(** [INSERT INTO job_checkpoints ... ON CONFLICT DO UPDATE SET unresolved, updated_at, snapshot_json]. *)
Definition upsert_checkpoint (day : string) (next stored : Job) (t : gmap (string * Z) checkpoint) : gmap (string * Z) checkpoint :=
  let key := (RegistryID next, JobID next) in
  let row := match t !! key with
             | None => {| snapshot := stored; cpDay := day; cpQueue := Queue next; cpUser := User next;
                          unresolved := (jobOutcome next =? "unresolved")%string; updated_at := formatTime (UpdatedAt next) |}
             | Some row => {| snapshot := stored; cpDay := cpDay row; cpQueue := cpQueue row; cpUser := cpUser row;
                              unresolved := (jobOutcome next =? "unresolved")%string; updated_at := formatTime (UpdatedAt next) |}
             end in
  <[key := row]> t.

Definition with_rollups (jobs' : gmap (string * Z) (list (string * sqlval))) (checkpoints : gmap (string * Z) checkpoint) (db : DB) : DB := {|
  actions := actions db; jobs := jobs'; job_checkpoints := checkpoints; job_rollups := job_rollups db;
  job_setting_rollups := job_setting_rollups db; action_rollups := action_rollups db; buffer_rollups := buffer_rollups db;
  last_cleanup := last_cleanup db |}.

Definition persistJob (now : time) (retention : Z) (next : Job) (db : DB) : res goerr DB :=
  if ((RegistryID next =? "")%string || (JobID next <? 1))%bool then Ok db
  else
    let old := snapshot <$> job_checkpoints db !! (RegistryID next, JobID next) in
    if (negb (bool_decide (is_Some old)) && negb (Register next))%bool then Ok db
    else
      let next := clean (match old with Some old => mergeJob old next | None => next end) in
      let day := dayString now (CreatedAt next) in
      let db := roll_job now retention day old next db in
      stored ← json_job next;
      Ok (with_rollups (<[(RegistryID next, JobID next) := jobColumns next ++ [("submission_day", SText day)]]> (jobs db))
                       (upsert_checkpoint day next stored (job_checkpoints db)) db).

● **Your goal**
Exactly as written, please transcribe the lines from the start of the records above to the line that holds "Definition persistJob (now", both ends included.

● **Response to this exercise**
(** [INSERT INTO job_checkpoints ... ON CONFLICT DO UPDATE SET unresolved, updated_at, snapshot_json]. *)
Definition upsert_checkpoint (day : string) (next stored : Job) (t : gmap (string * Z) checkpoint) : gmap (string * Z) checkpoint :=
  let key := (RegistryID next, JobID next) in
  let row := match t !! key with
             | None => {| snapshot := stored; cpDay := day; cpQueue := Queue next; cpUser := User next;
                          unresolved := (jobOutcome next =? "unresolved")%string; updated_at := formatTime (UpdatedAt next) |}
             | Some row => {| snapshot := stored; cpDay := cpDay row; cpQueue := cpQueue row; cpUser := cpUser row;
                              unresolved := (jobOutcome next =? "unresolved")%string; updated_at := formatTime (UpdatedAt next) |}
             end in
  <[key := row]> t.

Definition with_rollups (jobs' : gmap (string * Z) (list (string * sqlval))) (checkpoints : gmap (string * Z) checkpoint) (db : DB) : DB := {|
  actions := actions db; jobs := jobs'; job_checkpoints := checkpoints; job_rollups := job_rollups db;
  job_setting_rollups := job_setting_rollups db; action_rollups := action_rollups db; buffer_rollups := buffer_rollups db;
  last_cleanup := last_cleanup db |}.

Definition persistJob (now : time) (retention : Z) (next : Job) (db : DB) : res goerr DB :=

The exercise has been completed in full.